The performances are a combination of live-action and motion capture technology. Bryan Cranston plays Mack, the owner of the circus-themed mall where Ivan is kept. The animals include Ivan (Sam Rockwell), the calm and wise African elephant Stella (Angelina Jolie), the friendly stray dog Bob (Danny Devito), a snooty poodle Snickers (Helen Mirren), a baby elephant Ruby (Brooklynn Prince), the chicken Henrietta (Chaka Khan), and the seal Frankie, played and voiced by White.
“What I liked about the story was the theme of keeping your promises no matter what, love and loyalty, and how Ruby looks up to Ivan and Stella,” Prince told Scroll.in. Ivan, initially oblivious about the desire to be free, has a change of heart and starts to see things in a new light when Ruby is brought into the mall.
White had started adapting the book in 2014, just a year after its publication. For White, with several offbeat comedies as a screenwriter under his belt, The One and Only Ivan turned out to be the project that took the maximum time to reach the screen from paper.
“Working on something of this scale, you realise the time and effort it takes,” White said. “Although my comedies are mostly youth-centric, I do like all kinds of comedies. And working on this wasn’t hard, as Disney has their gatekeepers who guide you through the process, and they are so good at what they do.”
White’s writing credentials include a bunch of comedies featuring Jack Black: Orange County (2002), School of Rock (2003) and Nacho Libre (2006). Indian audiences who have seen repeat telecasts of School of Rock might recall White playing the role of Ned Schneebly, a mild-mannered rock musician and school teacher, whose identity Black’s irreverent rocker friend steals and turns Schneebly’s students into a rock band.
“Since the book already was so satisfying and emotionally rich, and it came in with characters with in-built personalities, my job was easy,” White said. “All I had to do was flesh out the smaller characters, find distinguishable traits for them, and give them character arcs.
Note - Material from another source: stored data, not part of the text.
Definition parse_comp_ops (cur_elem : apr_xml_elem) (c : search_ctx) : R (Z * search_ctx) :=
  match elem_children cur_elem with
  | first :: rest =>
      match elem_children first with
      | prop :: _ =>
          x ← elem_key prop c;
          let '(ns_id, key, c) := x in
          let is_bitmark := String.eqb (elem_name first) "bitmark" in
          let '(attr, c) := if is_bitmark then (Some "value"%string, c)
                            else prop_attr_lookup prop key c in
          match get_comp_ops_map (elem_name cur_elem), attr with
          | Some op, Some attr =>
              match rest with
              | literal :: _ =>
                  match typed_attr literal attr, first_cdata literal with
                  | Some attr, Some text =>
                      mret (HTTP_OK, append_cond
                        (if is_bitmark then
                           "( resources.id IN (SELECT resource_id FROM resource_bitmarks WHERE namespace_id = "
                           +:+ pretty ns_id +:+ " AND name = '" +:+ elem_name prop +:+ "' AND " +:+ attr
                           +:+ " " +:+ op +:+ " '" +:+ text +:+ "' ))"
                         else "( " +:+ attr +:+ " " +:+ op +:+ " '" +:+ text +:+ "' )") c)
                  | _, _ => crash
                  end
              | [] => crash
              end
          | _, _ => mret (HTTP_BAD_REQUEST, c)
          end
      | [] => crash
      end
  | [] => crash
  end.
Add more comedy, some more characters.”
Creating animal characters and writing dialogue for them is just the same as putting in the work for human characters, White said, but the real challenge is “creating the animals visually, because humans walk into a set with their ready features and movements, but with animals you need to create from scratch”.
The link between the actors’ personalities and the animal characters is what charmed the 10-year-old Prince on the sets of the movie. “I want to be a filmmaker and seeing how our director prepared us, matched the animals with the actors, her vision was just so crazy,” Prince said.
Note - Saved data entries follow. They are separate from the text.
(* ===== verification/LimebitsProps.v ===== *)
(** * Properties of LimeBits ([limebits_liveprops.c])

    The e-mail address, the domains and the login of a user, the bytes used, and how the
    children of a collection are put under version control. *)
From S2P Require Import Prelude Util Dbd Mime Db Bind Resource Quota DbmsDeltav Redirect Bridge Users Properties Acl Request Create Principal Versions Copy Repos Search SearchBuild SearchResponse LiveProps.
From stdpp Require Import gmap pretty.
Local Open Scope Z_scope.
Local Open Scope limestone_scope.

Definition lb_prop (name : string) (id : propid) (w : bool) : dav_liveprop_spec :=
  LivePropSpec 1 name id w.

Definition dav_limebits_props : list dav_liveprop_spec :=
  [lb_prop "email" LB_PROPID_email_id false;
   lb_prop "domain-map" LB_PROPID_domain_map true;
   lb_prop "used-bytes" LB_PROPID_used_bytes false;
   lb_prop "login-to-all-domains" LB_PROPID_login_to_all_domains true;
   lb_prop "auto-version-new-children" LB_PROPID_auto_version_new_children true;
   lb_prop "limebar-state" LB_PROPID_limebar_state true].

Definition dav_limebits_namespace_uris : list string := ["DAV:"%string; LIMEBITS_NS].

Section limebits.
Context {rlib : ResponseLib} {cfg : ServerConfig} {req : Request}.

(** As in [Principal], [Users] and [LiveProps]; the principals a principal may also act
    as, the cache of the access check in the record, the status of a refusal, and the name
    of the file with the configuration of the server. *)
Variable make_from_url : string -> db -> dav_principal.
Variable href_prefix : string.
Variable email_valid : string -> bool.
Variable dbms_error : conn -> string.
Variable items : gmap string string -> list (string * string).
Variable xml_inner_text : apr_xml_elem -> string.
Variable dav_xml_get_cdata : apr_xml_elem -> string.
Variable principal_next : dav_principal -> list dav_principal.
Variable denied_status : Z.
Variable defn_name : string.

(** The error of the lookup of the namespace is dropped. *)
Definition is_allow_read_private_properties (db_r : dav_repos_resource)
    (ace_cache : option ace_cache_t) : R Z :=
  principal ← dav_repos_get_prin_by_name make_from_url href_prefix rec_user;
  n ← (fun cache => x ← sabridge_get_namespace_id cache LIMEBITS_NS; oret (x.1, x.2));
  let priv_ns_id := match n with inr id => id | inl _ => 0 end in
  a ← run (dbms_is_allow priv_ns_id "read-private-properties" principal (principal_next principal)
             db_r ace_cache);
  mret a.1.

Definition domain_map_to_xml (domain_map : option (list (string * string))) : option string :=
  match domain_map with
  | None => None
  | Some l =>
      fold_left (fun xmlstr x => Some (default " "%string xmlstr
        +:+ "<lb:domain-map-entry>" +:+ "<lb:domain>" +:+ x.1 +:+ "</lb:domain>"
        +:+ "<lb:path>" +:+ x.2 +:+ "</lb:path>" +:+ "</lb:domain-map-entry>")) l None
  end.

Definition new_children_text (av : Z) : option string :=
  if bool_decide (av = DAV_AV_CHECKOUT_CHECKIN) then Some "<D:checkout-checkin/>"%string
  else if bool_decide (av = DAV_AV_CHECKOUT_UNLOCKED_CHECKIN)
  then Some "<D:checkout-unlocked-checkin/>"%string
  else if bool_decide (av = DAV_AV_CHECKOUT) then Some "<D:checkout/>"%string
  else if bool_decide (av = DAV_AV_LOCKED_CHECKOUT) then Some "<D:locked-checkout/>"%string
  else if bool_decide (av = DAV_AV_VERSION_CONTROL) then Some "<lb:version-control/>"%string
  else None.

(** The value of a property and the record; [inl] for a refusal. *)
Definition limebits_value (db_r : dav_repos_resource) (ace_cache : option ace_cache_t) (id : propid)
  : R ((unit + option string) * dav_repos_resource) :=
  match id with
  | LB_PROPID_email_id =>
      a ← is_allow_read_private_properties db_r ace_cache;
      if bool_decide (a = 0) then mret (inl tt, db_r)
      else e ← run (dbms_get_user_email (serialno db_r)); mret (inr e, db_r)
  | LB_PROPID_domain_map =>
      m ← run (dbms_get_domain_map (serialno db_r));
      mret (inr (domain_map_to_xml m), db_r)
  | LB_PROPID_used_bytes =>
      n ← sabridge_get_used_bytes db_r false;
      mret (inr (Some (pretty (n : Z))), db_r)
  | LB_PROPID_login_to_all_domains =>
      a ← is_allow_read_private_properties db_r ace_cache;
      if bool_decide (a = 0) then mret (inl tt, db_r)
      else
        l ← run (dbms_get_user_login_to_all_domains (serialno db_r));
        mret (inr (Some (if l : bool then "true" else "false")%string), db_r)
  | LB_PROPID_auto_version_new_children =>
      x ← (if bool_decide (av_new_children db_r = 0) then run (dbms_get_collection_props db_r)
           else mret (None, db_r));
      mret (inr (new_children_text (av_new_children x.2)), x.2)
  | LB_PROPID_limebar_state => mret (inr (Some (default EmptyString (limebar_state db_r))), db_r)
  | _ => mret (inr (Some EmptyString), db_r)
  end.

Definition lb_tag (name namespace value : string) : string :=
  "<lb:" +:+ name +:+ " xmlns:lb='" +:+ namespace +:+ "'>" +:+ value +:+ "</lb:" +:+ name +:+ ">".

Definition dav_limebits_insert_prop (db_r : dav_repos_resource) (ace_cache : option ace_cache_t)
    (id : propid) (what : dav_prop_insert) : R (dav_prop_insert * string * dav_repos_resource) :=
  match get_livepropspec_from_id dav_limebits_props id with
  | None => crash
  | Some spec =>
      let name := lps_name spec in
      let namespace := nth (Z.to_nat (lps_ns spec)) dav_limebits_namespace_uris EmptyString in
      match what with
      | DAV_PROP_INSERT_VALUE =>
          v ← limebits_value db_r ace_cache id;
          mret (match v.1 with
                | inl _ => (DAV_PROP_INSERT_FORBIDDEN, EmptyString, v.2)
                | inr None => (DAV_PROP_INSERT_NOTSUPP, EmptyString, v.2)
                | inr (Some s) => (what, lb_tag name namespace s, v.2)
                end)
      | DAV_PROP_INSERT_SUPPORTED =>
          mret (what, supported_tag DEBUG_CR ("<lb:" +:+ name +:+ " xmlns:lb='" +:+ namespace +:+ "'/>"), db_r)
      | _ => mret (what, EmptyString, db_r)
      end
  end.

Definition dav_limebits_is_writable (id : propid) : bool := true.

(** ** PROPPATCH *)

Definition dav_limebits_patch_validate (res : dav_resource) (ace_cache : option ace_cache_t)
    (elem : apr_xml_elem) (id : propid) (operation : dav_prop_op)
  : R (option dav_error * option dav_liveprop_spec) :=
  let context := get_livepropspec_from_id dav_limebits_props id in
  let r := res_dbr res in
  let delete := bool_decide (operation = DAV_PROP_OP_DELETE) in
  let user := bool_decide (resourcetype r = Some dav_repos_USER) in
  err ← match id with
        | LB_PROPID_domain_map =>
            mret (if delete && user then Some (dav_new_error HTTP_FORBIDDEN) else None)
        | LB_PROPID_login_to_all_domains =>
            if delete && user then mret (Some (dav_new_error HTTP_FORBIDDEN))
            else
              a ← is_allow_read_private_properties r ace_cache;
              mret (if bool_decide (a = 0) then Some (dav_new_error denied_status) else None)
        | LB_PROPID_auto_version_new_children =>
            mret (if negb (collection res) || delete then None
                  else if String.eqb (av_value elem) "checkout-checkin"
                          || String.eqb (av_value elem) "version-control" then None
                  else if unsupported_av (av_value elem) then Some (dav_new_error HTTP_FORBIDDEN)
                  else Some (dav_new_error HTTP_BAD_REQUEST))
        | LB_PROPID_limebar_state =>
            mret (if delete then Some (dav_new_error HTTP_FORBIDDEN) else None)
        | _ => mret None
        end;
  mret (err, context).

Definition lb_find_child (elem : apr_xml_elem) (tagname : string) : option apr_xml_elem :=
  List.find (fun c => String.eqb (elem_name c) tagname) (elem_children elem).

(** An entry without a domain, or without a path after a good domain, is a NULL element
    that is read. *)
Fixpoint domain_map_loop (l : list apr_xml_elem) (filter : string) (h : option (gmap string string))
  : outcome (option (gmap string string)) :=
  match l with
  | [] => Ret h
  | e :: rest =>
      match dav_xml_get_cdata <$> lb_find_child e "domain" with
      | None => Crash
      | Some domain =>
          if strstr domain filter then domain_map_loop rest filter h
          else
            match dav_xml_get_cdata <$> lb_find_child e "path" with
            | None => Crash
            | Some path =>
                if strstr path "!lime" || strstr path ".." then domain_map_loop rest filter h
                else domain_map_loop rest filter (Some (<[domain := path]> (default ∅ h)))
            end
      end
  end.

Definition domain_map_elem_to_hash (elem : apr_xml_elem) (filter : string)
  : outcome (option (gmap string string)) :=
  domain_map_loop (elem_children elem) filter None.

Definition new_children_type (v : string) (old : Z) : Z :=
  if String.eqb v "checkout-checkin" then DAV_AV_CHECKOUT_CHECKIN
  else if String.eqb v "checkout-unlocked-checkin" then DAV_AV_CHECKOUT_UNLOCKED_CHECKIN
  else if String.eqb v "checkout" then DAV_AV_CHECKOUT
  else if String.eqb v "locked-checkout" then DAV_AV_LOCKED_CHECKOUT
  else if String.eqb v "version-control" then DAV_AV_VERSION_CONTROL
  else old.

(** The value to be restored of the new children is taken from [autoversion_type]. *)
Definition dav_limebits_patch_exec (db_r : dav_repos_resource) (elem : apr_xml_elem)
    (operation : dav_prop_op) (context : dav_liveprop_spec)
  : R (option dav_error * dav_repos_resource * dav_liveprop_rollback) :=
  let id := serialno db_r in
  let ctx := Rollback (lps_propid context) operation in
  let set := bool_decide (operation = DAV_PROP_OP_SET) in
  match lps_propid context with
  | LB_PROPID_domain_map =>
      old ← run (dbms_get_domain_map id);
      if set then
        match domain_map_elem_to_hash elem defn_name with
        | Crash => crash
        | Ret h => err ← run (dbms_set_domain_map id (items <$> h));
                   mret (err, db_r, ctx (MapValue old))
        end
      else mret (None, db_r, ctx (MapValue old))
  | LB_PROPID_login_to_all_domains =>
      cur_val ← run (dbms_get_user_login_to_all_domains id);
      let new_val := String.eqb (xml_inner_text elem) "true" in
      if set && negb (Bool.eqb new_val cur_val) then
        err ← run_out (dbms_set_user_login_to_all_domains id new_val);
        mret (err, db_r, ctx (TextValue (if cur_val : bool then "t" else "f")%string))
      else mret (None, db_r, ctx NoValue)
  | LB_PROPID_auto_version_new_children =>
      mret (None, set_av_new_children
                    (if set then new_children_type (av_value elem) (av_new_children db_r)
                     else DAV_AV_NONE) db_r,
            ctx (TextValue (pretty (autoversion_type db_r))))
  | LB_PROPID_limebar_state =>
      if set then
        let r := set_limebar_state (Some (xml_inner_text elem)) db_r in
        err ← run (dbms_set_limebar_state r);
        mret (err, r, ctx NoValue)
      else mret (None, db_r, ctx NoValue)
  | _ => mret (None, db_r, ctx NoValue)
  end.

Definition dav_limebits_patch_commit (res : dav_resource) (ctx : dav_liveprop_rollback) : R unit :=
  let r := res_dbr res in
  if bool_decide (rb_propid ctx = LB_PROPID_auto_version_new_children)
     && collection res && bool_decide (rb_operation ctx = DAV_PROP_OP_SET)
     && negb (bool_decide (av_new_children r = scan_number (rollback_data ctx)))
  then _ ← run (dbms_set_collection_new_children_av_type r); mret tt
  else mret tt.

(** [sabridge_set_user_email] with NULL: no row has the address NULL, and the column is
    NOT NULL. *)
Definition set_null_email (principal_id : Z) : M (option dav_error) :=
  _ ← select (fun _ => false);
  q ← execute (fun d => if bool_decide (principal_id ∈ map u_prin (users d)) then None
                        else Some (tt, d));
  email_result dbms_error q "(null)".

Definition dav_limebits_patch_rollback (db_r : dav_repos_resource) (ctx : dav_liveprop_rollback)
  : R (option dav_error) :=
  let id := serialno db_r in
  match rb_propid ctx, rollback_data ctx with
  | LB_PROPID_email_id, TextValue e => run (sabridge_set_user_email email_valid dbms_error id e)
  | LB_PROPID_email_id, _ => run (set_null_email id)
  | LB_PROPID_domain_map, MapValue m => run (dbms_set_domain_map id m)
  | LB_PROPID_domain_map, _ => run (dbms_set_domain_map id None)
  | LB_PROPID_login_to_all_domains, TextValue v =>
      run_out (dbms_set_user_login_to_all_domains id (String.prefix "t" v))
  | _, _ => mret None
  end.
End limebits.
In a very short time, Prince has been part of some acclaimed productions. These include Sean Baker’s The Florida Project (2017), in which she played the central role. A couple of big-studio animated productions aside, Prince has also starred in a 2020 adaptation of Henry James’s 1898 horror novella The Turning of the Screw. The film follows a governess in a seemingly haunted castle, trying to befriend two spooky siblings, played by Prince and Stranger Things star Finn Wolfhard.
For Prince, Disney movies and princesses have been a formative influence. “Mulan is an all-time favourite, but I also like Alice in Wonderland a lot, because it’s so curious and strange,” Prince said.